Eligibility Criteria

Inclusion Criteria

•Body mass index (BMI) greater than or equal to (\>=) 35 to less than or equal to (\<=) 50 kilogram per square meter (kg/m\^2) at the screening visit
•Stable weight (that is, change of \<= 5 percent \[%\] within 12 weeks before screening based on medical history)
•Women must be either: (a) Postmenopausal, or (b) Permanently sterilized or otherwise be incapable of pregnancy, or (c) Heterosexually active and practicing a highly effective method of birth control, or (d) Not heterosexually active
•Woman of childbearing potential have a negative pregnancy test at screening
•Willing and able to adhere to specific the prohibitions and restrictions

Exclusion Criteria

•History of obesity with a known secondary cause (for example, Cushing's disease/syndrome)
•History of Type 1 diabetes mellitus, Type 2 diabetes mellitus (T2DM), diabetic ketoacidosis (DKA), pancreas or beta-cell transplantation, or diabetes secondary to pancreatitis or pancreatectomy
•Has a Hemoglobin A1c (HbA1c) of \>= 6.5% or fasting plasma glucose (FPG) \>= 126 milligrams per deciliter (mg/dL) (\>= 7.0 millimoles per liter \[mmol/L\]) at screening
•Screening calcitonin of \>= 50 picograms per milliliter (pg/mL) personal history or family history of medullary thyroid cancer, or of multiple endocrine neoplasia syndrome type 2 (MEN 2), regardless of time prior to screening
•History of glucagonoma

Arms & Interventions

Double-Blind: JNJ-64565111 Dose Level 1

Participants will receive a JNJ-64565111 Dose Level 1 subcutaneously (SC) once-weekly for 26-week treatment phase.

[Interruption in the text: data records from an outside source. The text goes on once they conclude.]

(** The scheduler run once for every interrupted frame of a list: the threads
    it starts. *)
Fixpoint sched_run (frames : list int_frame_t) : M mach (list Z) :=
  match frames with
  | [] => mret []
  | f :: frames =>
      schedule kernel_vmm idle_t vector_handler_0x40 uninit_node polls cpu f;;
      k ← on_scpus (get_cpu cpu);
      l ← sched_run frames;
      mret (thread k :: l)
  end.

(** At every round of the run the heap has room for a tree node, the head of
    the queue is the only thread with its run time, and the interrupted thread
    is charged some time without wrap-around. *)
Fixpoint rounds_fair (frames : list int_frame_t) s (q : rq) (cur : Z) : Prop :=
  match frames, q with
  | [], _ => True
  | _, [] => False
  | f :: frames, (k, se) :: q' =>
      Forall (λ y, y.1 ≠ k) q' ∧ key_after s cur ≠ k ∧ serves (vheap (sv s)) ∧ vruntime_of s cur < key_after s cur ∧
      match schedule kernel_vmm idle_t vector_handler_0x40 uninit_node polls cpu f s with
      | Done (_, s') => rounds_fair frames s' (rq_insert (key_after s cur, cur) q') se
      | _ => True
      end
  end.

(** How far the run times of the other threads are below the one of [w]. *)
Definition lead (kw k : Z) : Z := Z.max 0 (kw + 1 - k).
Fixpoint leads (kw w : Z) (q : rq) : Z :=
  match q with
  | [] => 0
  | y :: q => (if decide (y.2 = w) then 0 else lead kw y.1) + leads kw w q
  end.
(** The rounds [w] waits at most. *)
Definition wait_bound (kw w : Z) (q : rq) (kc : Z) : Z := leads kw w q + (if decide (kc ≤ kw) then lead kw kc else 1).

Lemma leads_insert kw w k t q : t ≠ w → leads kw w (rq_insert (k, t) q) = lead kw k + leads kw w q.
Proof.
  intros Ht. induction q as [|y q IH]; cbn [rq_insert leads snd fst]; [by rewrite decide_False|].
  case_decide; cbn [leads snd fst]; [rewrite (decide_False (P := t = w)) by done; lia|rewrite IH; lia].
Qed.

Lemma leads_nonneg kw w q : 0 ≤ leads kw w q.
Proof. induction q as [|y q IH]; cbn; [lia|]. unfold lead. case_decide; lia. Qed.

Lemma wait_bound_pos kw w q kc : 1 ≤ wait_bound kw w q kc.
Proof. unfold wait_bound, lead. pose proof (leads_nonneg kw w q). case_decide; lia. Qed.

(** A round in which [w] is not started brings it closer. *)
Lemma wait_bound_decreases kw w k se q' kc key cur :
  cur ≠ w → se ≠ w → k ≤ kw → kc < key →
  wait_bound kw w (rq_insert (key, cur) q') k < wait_bound kw w ((k, se) :: q') kc.
Proof.
  intros Hc Hs Hk Hkc. unfold wait_bound. rewrite leads_insert by done. cbn [leads snd fst].
  rewrite (decide_False (P := se = w)) by done. rewrite (decide_True (P := k ≤ kw)) by done. unfold lead. case_decide; lia.
Qed.

(** One fair round. *)
Lemma round_run s k se q' cur f :
  sched_ok s ((k, se) :: q') cur → Forall (λ y, y.1 ≠ k) q' → key_after s cur ≠ k → serves (vheap (sv s)) →
  ∃ s1 f' kc, schedule kernel_vmm idle_t vector_handler_0x40 uninit_node polls cpu f s = Done (f', s1) ∧
    sched_ok s1 (rq_insert (key_after s cur, cur) q') se ∧ vruntime_of s1 se = k ∧
    on_scpus (get_cpu cpu) s1 = Done (kc, s1) ∧ thread kc = se.
Proof.
  intros Hok Hk Hkey Hserve. destruct (rn_thread _ _ _ (so_active _ _ _ Hok)) as (thc & _ & _ & Ethc & _).
  destruct (rn_thread _ _ _ (so_waiting _ _ _ Hok se ltac:(by left))) as (thn & p & _ & Ethn & _ & Ep & _).
  destruct (schedule_run s k se q' cur f thc thn p) as (s1 & Es & Hsw); try done.
  pose proof (switched_ok _ _ _ _ _ _ _ _ _ _ Hok Ethc Ethn Hsw) as Hok1.
  destruct (so_cpu _ _ _ Hok1) as (kc & Ekc & Hid & Hthr).
  eexists s1, _, kc. split_and!; [exact Es|done| |by apply read_cpu_run|done].
  destruct (refines_key _ _ _ k se (so_queue _ _ _ Hok)) as (e & Ee & <-); [by left|].
  destruct (sw_ents _ _ _ _ _ _ _ _ _ Hsw) as (st & En), (so_cur _ _ _ Hok) as (_ & _ & Hcq).
  unfold vruntime_of. rewrite En, lookup_insert_ne; [|intros <-; apply Hcq; by left]. cbn in Ee. by rewrite Ee.
Qed.

(** The run never gets stuck. *)
Lemma sched_run_total frames s q cur :
  sched_ok s q cur → rounds_fair frames s q cur → ∃ l s', sched_run frames s = Done (l, s').
Proof.
  revert s q cur. induction frames as [|f frames IH]; intros s q cur Hok Hf; [by eexists _, _|].
  destruct q as [|[k se] q']; [done|]. destruct Hf as (Hk & Hkey & Hserve & _ & Hrest).
  destruct (round_run s k se q' cur f Hok Hk Hkey Hserve) as (s1 & f' & kc & Es & Hok1 & _ & Ec & Hthr). rewrite Es in Hrest.
  cbn [sched_run]. rewrite (bind_done _ _ _ _ _ Es), (bind_done _ _ _ _ _ Ec).
  destruct (IH s1 _ se Hok1 Hrest) as (l & s' & El). rewrite (bind_done _ _ _ _ _ El). by eexists _, _.
Qed.

(** C12: no waiting thread starves in a fair run ([rounds_fair]): a run in
    which no two threads ever have the least run time together, the thread
    interrupted is each time charged some time without wrap-around, and the
    heap always has room for a tree node.  While the processor keeps calling
    the scheduler in such a run, every waiting thread [w] is started after at
    most as many rounds as [wait_bound] says, which depends only on how far the
    run times of the other threads are below its own. *)
Theorem waiting_thread_runs frames s q cur kw w :
  sched_ok s q cur → (kw, w) ∈ q → rounds_fair frames s q cur →
  wait_bound kw w q (vruntime_of s cur) ≤ Z.of_nat (length frames) →
  ∃ l s', sched_run frames s = Done (l, s') ∧ w ∈ l.
Proof.
  revert s q cur. induction frames as [|f frames IH]; intros s q cur Hok Hw Hf Hb.
  { pose proof (wait_bound_pos kw w q (vruntime_of s cur)). cbn in Hb. lia. }
  destruct q as [|[k se] q']; [done|]. destruct Hf as (Hk & Hkey & Hserve & Hcharge & Hrest).
  destruct (round_run s k se q' cur f Hok Hk Hkey Hserve) as (s1 & f' & kc & Es & Hok1 & Hvr & Ec & Hthr). rewrite Es in Hrest.
  cbn [sched_run]. rewrite (bind_done _ _ _ _ _ Es), (bind_done _ _ _ _ _ Ec), Hthr.
  destruct (decide (se = w)) as [->|Hne].
  { destruct (sched_run_total frames s1 _ w Hok1 Hrest) as (l & s' & El). rewrite (bind_done _ _ _ _ _ El).
    eexists _, _. split; [done|]. by left. }
  assert (cur ≠ w) as Hcw.
  { intros ->. destruct (so_cur _ _ _ Hok) as (_ & _ & Hcq). apply Hcq, list_elem_of_fmap. by exists (kw, w). }
  apply elem_of_cons in Hw as [[= -> ->]|Hw]; [done|].
  destruct (refines_sorted _ _ _ _ _ (so_queue _ _ _ Hok)) as (Hsorted & _). rewrite Forall_forall in Hsorted.
  pose proof (Hsorted _ Hw) as Hkw. cbn in Hkw.
  destruct (IH s1 (rq_insert (key_after s cur, cur) q') se) as (l & s' & El & Hin); try done.
  - apply rq_insert_elem. by right.
  - rewrite Hvr. pose proof (wait_bound_decreases kw w k se q' (vruntime_of s cur) (key_after s cur) cur Hcw Hne Hkw Hcharge).
    cbn [length] in Hb. lia.
  - rewrite (bind_done _ _ _ _ _ El). eexists _, _. split; [done|]. by right.
Qed.
End switch.

(** ** Examples *)

(** Processor 3 runs thread 4; threads 3, 5 and 8 wait. *)
Definition ex_frame : int_frame_t := mk_frame zero_regs 0x40 0 0x400010 0x1B 0x202 0x7000 0x23.
Definition ex_thread (t : Z) : thread_t :=
  mk_thread t (replicate 64 0) (if decide (t = 4) then ACTIVE else WAITING) 100 (set_iret_rip (0x400000 + t) ex_frame) 0.
Definition ex_proc : proc_t := mk_proc 1 (replicate 64 0) (mk_ta 0x700 4 8) 0x500 0.
Definition ex_root_pt : Z := PHYSICAL_OFFSET + 0x1000.
Definition ex_user_vmm : vmm_info_t := mk_vmm ex_root_pt true 0x200000 0x200000 0x800000000000 0 0 0 0 0 0 0x600.
Definition ex_vmms : vmm_state (list Z) bump :=
  mk_vs {[0x500 := ex_user_vmm]} ∅ ∅ {[0x600 := mk_lock 0 0 None]} {[3 := mk_cpu 3 0 1 4 0x500 true]} {[3 := 0x1000]}
    (mk_vm (zero_words ex_root_pt) [0x2000; 0x3000] true) (mk_bump 256 {[64; 128; 192]}).
Definition ex_machine : machine (list Z) bump sim clock (gmap Z Z) unit :=
  mk_machine ex_vmms (no_heap ex_cfs) (list_to_map ((λ t, (t, ex_thread t)) <$> [3; 4; 5; 8; 9])) {[100 := ex_proc]}
    (mk_lst ∅ ∅) ∅ ∅ ∅ 2 10 (timers_at 12345) (mk_tsss ∅ tt 0 (mk_tssd 0 0 0 0 0 0 0 0 0) 0).

Lemma ex_sched_ok : sched_ok bump_ok 9 3 ex_machine [(3, 3); (5, 5); (8, 8)] 4.
Proof.
  assert (∀ t st, t ∈ [3; 4; 5; 8] → st = (if decide (t = 4) then ACTIVE else WAITING) → runnable ex_machine t st) as Hrun.
  { intros t st Ht ->. split.
    - exists (ex_thread t), ex_proc, ex_user_vmm. split_and!; try done.
      repeat (apply elem_of_cons in Ht as [->|Ht]; [done|]). by apply not_elem_of_nil in Ht.
    - repeat (apply elem_of_cons in Ht as [->|Ht]; [by eexists|]). by apply not_elem_of_nil in Ht.
    - exists 1. split; [|lia]. repeat (apply elem_of_cons in Ht as [->|Ht]; [done|]). by apply not_elem_of_nil in Ht. }
  split.
  - by eexists.
  - apply ex_cfs_refines.
  - split_and!; [done|done|]. apply (bool_decide_unpack _). by vm_compute.
  - apply (bool_decide_unpack _). by vm_compute.
  - apply Hrun; [set_solver|done].
  - intros t Ht. cbn in Ht. apply Hrun; [set_solver|]. rewrite decide_False; [done|]. intros ->. set_solver.
  - split_and!; try done. exists false, 0xffff800000003000. split; try done. by exists 0, 0x03000000, 0, 0x300.
  - done.
Qed.

Lemma bump_serves (h : bump) : b_next h ≠ 0 → serves h.
Proof. intros Hn. eexists _, _. split; [done|]. split; [done|]. intros x _. by eexists. Qed.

Intervention: JNJ-64565111 Dose Level 1

Double-Blind: JNJ-64565111 Dose Level 2

Participants will receive a JNJ-64565111 Dose Level 2 SC once-weekly for 26-week treatment phase.

Intervention: JNJ-64565111 Dose Level 2

Double-Blind: JNJ-64565111 Dose Level 3

Participants will receive a JNJ-64565111 Dose Level 3 SC once-weekly for 26-week treatment phase.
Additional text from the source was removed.